> _Brief_:
Counting every line in the records below that holds "when", give the total and add nothing.

(Dataset entries)
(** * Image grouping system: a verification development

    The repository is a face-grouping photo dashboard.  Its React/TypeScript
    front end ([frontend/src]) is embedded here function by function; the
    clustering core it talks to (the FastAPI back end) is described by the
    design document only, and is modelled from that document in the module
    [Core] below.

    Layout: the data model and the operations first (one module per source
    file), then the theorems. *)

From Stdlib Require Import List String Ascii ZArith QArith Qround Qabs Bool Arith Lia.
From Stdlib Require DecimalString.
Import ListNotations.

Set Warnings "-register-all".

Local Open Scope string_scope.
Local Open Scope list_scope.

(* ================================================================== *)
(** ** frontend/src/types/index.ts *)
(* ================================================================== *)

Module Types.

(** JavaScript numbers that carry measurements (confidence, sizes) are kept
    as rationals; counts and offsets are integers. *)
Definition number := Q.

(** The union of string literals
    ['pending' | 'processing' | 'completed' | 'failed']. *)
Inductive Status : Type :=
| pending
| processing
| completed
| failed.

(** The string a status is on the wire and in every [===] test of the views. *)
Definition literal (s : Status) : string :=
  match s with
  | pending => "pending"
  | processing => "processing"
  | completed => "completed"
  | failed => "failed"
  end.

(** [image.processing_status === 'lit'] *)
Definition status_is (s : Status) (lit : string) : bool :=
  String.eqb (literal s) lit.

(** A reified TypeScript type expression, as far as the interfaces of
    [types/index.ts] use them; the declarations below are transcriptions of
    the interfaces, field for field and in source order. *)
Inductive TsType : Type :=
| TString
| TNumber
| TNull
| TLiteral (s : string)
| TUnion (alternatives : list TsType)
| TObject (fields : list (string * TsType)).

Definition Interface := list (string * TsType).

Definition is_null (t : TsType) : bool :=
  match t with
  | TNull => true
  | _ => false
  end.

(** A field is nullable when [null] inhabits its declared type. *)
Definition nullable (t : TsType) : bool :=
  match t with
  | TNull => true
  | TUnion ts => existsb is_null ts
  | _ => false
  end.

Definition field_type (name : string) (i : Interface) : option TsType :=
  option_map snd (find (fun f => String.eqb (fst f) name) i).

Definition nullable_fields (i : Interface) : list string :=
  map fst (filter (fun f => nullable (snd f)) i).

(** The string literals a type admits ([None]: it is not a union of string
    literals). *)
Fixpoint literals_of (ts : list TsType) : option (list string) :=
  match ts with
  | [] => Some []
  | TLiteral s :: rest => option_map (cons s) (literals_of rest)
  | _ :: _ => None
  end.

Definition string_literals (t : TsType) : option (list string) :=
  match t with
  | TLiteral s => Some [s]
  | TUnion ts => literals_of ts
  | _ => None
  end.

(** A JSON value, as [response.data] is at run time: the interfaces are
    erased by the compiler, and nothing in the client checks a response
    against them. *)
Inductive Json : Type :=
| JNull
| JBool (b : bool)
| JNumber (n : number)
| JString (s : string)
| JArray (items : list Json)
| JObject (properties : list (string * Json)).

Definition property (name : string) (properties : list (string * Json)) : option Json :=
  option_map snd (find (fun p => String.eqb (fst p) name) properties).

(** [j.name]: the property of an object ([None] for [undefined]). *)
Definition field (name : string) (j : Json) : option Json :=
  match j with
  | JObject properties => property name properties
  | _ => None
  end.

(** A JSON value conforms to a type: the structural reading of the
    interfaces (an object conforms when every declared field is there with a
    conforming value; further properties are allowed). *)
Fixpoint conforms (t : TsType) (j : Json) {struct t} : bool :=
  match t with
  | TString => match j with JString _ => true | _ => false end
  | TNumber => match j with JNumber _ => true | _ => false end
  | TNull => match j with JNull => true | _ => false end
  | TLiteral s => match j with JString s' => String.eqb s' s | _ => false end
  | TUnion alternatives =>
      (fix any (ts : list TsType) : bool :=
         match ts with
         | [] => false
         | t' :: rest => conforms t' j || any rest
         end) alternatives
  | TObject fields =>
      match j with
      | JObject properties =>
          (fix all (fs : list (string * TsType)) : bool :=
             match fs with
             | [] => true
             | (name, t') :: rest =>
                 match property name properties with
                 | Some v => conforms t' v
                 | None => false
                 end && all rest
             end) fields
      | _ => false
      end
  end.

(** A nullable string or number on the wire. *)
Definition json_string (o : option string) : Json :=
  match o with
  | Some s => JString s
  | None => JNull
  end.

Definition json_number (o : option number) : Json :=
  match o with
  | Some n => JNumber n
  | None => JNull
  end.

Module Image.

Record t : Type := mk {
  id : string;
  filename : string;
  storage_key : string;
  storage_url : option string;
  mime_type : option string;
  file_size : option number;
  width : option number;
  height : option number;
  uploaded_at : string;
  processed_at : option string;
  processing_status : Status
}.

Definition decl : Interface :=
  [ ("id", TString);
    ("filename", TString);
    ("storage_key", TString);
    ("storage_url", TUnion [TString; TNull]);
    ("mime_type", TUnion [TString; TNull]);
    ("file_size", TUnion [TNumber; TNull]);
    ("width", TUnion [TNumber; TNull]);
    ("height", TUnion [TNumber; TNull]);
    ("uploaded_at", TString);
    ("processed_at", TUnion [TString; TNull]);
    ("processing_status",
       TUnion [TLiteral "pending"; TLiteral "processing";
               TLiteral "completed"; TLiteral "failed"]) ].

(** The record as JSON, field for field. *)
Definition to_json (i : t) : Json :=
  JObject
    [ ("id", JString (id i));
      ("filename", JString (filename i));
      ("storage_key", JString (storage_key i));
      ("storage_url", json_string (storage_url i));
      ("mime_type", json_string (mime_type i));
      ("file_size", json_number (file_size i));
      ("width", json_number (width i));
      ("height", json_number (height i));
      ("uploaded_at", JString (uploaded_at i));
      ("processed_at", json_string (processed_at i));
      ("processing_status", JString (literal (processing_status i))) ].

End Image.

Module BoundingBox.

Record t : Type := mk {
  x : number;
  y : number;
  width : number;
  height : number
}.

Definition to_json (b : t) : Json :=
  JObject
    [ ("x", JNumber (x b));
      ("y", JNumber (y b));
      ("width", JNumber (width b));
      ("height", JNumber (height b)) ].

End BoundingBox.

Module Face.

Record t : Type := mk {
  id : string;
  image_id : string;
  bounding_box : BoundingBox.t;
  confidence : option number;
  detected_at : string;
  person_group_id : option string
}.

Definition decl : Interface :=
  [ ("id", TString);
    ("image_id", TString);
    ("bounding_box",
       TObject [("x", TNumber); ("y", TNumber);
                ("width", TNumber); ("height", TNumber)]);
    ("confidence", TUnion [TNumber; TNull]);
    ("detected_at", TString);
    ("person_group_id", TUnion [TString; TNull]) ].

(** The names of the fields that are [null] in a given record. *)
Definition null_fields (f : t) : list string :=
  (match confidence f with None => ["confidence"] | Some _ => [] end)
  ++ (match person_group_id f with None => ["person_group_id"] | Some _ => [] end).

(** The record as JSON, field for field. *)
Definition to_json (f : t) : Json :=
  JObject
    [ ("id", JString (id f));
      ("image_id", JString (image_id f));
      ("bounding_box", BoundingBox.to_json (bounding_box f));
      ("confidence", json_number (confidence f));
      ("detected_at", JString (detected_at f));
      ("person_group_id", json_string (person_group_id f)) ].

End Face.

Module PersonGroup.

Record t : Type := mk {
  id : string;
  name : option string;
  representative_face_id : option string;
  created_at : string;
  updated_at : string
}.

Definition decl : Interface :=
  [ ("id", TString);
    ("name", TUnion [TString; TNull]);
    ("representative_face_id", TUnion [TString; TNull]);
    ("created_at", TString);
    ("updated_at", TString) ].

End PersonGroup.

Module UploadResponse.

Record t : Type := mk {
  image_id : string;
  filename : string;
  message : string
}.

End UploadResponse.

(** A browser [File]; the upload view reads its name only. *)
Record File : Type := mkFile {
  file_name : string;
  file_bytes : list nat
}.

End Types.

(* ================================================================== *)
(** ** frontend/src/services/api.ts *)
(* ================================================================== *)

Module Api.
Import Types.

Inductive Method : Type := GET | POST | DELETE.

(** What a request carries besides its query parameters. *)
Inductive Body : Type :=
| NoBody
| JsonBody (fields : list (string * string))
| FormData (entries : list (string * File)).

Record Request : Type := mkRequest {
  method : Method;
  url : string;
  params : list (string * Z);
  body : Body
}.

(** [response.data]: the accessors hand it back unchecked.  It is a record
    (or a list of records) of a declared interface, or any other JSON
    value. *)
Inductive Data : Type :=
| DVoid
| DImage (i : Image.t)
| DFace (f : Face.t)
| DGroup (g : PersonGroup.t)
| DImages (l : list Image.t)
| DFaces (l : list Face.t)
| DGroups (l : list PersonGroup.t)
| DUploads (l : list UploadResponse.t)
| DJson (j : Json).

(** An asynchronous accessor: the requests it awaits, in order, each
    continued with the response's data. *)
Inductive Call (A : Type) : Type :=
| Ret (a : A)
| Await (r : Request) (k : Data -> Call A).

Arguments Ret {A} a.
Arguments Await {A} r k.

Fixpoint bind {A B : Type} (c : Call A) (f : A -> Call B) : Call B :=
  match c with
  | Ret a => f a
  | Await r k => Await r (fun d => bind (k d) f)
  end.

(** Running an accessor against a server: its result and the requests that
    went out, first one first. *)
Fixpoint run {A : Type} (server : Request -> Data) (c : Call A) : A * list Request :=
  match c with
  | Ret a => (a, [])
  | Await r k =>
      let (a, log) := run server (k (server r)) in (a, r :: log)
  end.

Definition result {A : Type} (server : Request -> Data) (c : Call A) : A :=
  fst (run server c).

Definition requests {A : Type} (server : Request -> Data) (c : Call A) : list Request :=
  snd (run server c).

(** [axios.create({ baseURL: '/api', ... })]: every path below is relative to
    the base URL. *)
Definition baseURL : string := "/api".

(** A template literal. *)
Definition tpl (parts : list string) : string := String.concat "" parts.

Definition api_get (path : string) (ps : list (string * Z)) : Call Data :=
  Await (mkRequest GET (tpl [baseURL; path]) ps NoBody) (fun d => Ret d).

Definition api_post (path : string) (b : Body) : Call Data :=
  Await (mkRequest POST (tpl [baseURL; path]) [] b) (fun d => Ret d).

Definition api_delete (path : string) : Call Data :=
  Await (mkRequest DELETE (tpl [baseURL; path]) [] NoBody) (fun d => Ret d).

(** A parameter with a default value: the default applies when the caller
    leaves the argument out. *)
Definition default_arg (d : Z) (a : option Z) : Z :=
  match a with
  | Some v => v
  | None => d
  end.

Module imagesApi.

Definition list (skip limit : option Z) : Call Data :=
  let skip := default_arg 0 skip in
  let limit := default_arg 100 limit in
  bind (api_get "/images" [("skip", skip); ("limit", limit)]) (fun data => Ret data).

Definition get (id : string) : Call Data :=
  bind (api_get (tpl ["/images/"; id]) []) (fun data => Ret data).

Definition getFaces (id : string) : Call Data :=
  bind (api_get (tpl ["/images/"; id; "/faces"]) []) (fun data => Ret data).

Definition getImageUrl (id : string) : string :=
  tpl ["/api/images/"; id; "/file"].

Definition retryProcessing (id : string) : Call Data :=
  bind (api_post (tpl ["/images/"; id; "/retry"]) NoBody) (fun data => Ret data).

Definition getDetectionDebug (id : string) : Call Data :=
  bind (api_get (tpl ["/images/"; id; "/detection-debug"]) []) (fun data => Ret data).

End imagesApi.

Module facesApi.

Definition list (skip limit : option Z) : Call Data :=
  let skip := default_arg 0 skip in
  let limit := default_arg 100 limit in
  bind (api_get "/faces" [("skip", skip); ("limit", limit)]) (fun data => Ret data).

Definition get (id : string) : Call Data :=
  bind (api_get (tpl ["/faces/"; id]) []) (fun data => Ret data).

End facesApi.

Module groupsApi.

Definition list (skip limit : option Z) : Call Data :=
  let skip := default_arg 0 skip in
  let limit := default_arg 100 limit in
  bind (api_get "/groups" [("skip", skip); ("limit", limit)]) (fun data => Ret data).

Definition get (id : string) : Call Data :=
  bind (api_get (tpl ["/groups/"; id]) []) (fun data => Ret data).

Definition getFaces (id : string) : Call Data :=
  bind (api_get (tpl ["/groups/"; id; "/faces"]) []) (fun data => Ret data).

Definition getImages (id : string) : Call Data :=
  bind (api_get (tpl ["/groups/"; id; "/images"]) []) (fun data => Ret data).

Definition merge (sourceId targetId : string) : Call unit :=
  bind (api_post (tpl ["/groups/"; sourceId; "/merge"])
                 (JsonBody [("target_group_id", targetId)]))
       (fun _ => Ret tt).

> _Exercise output_:
3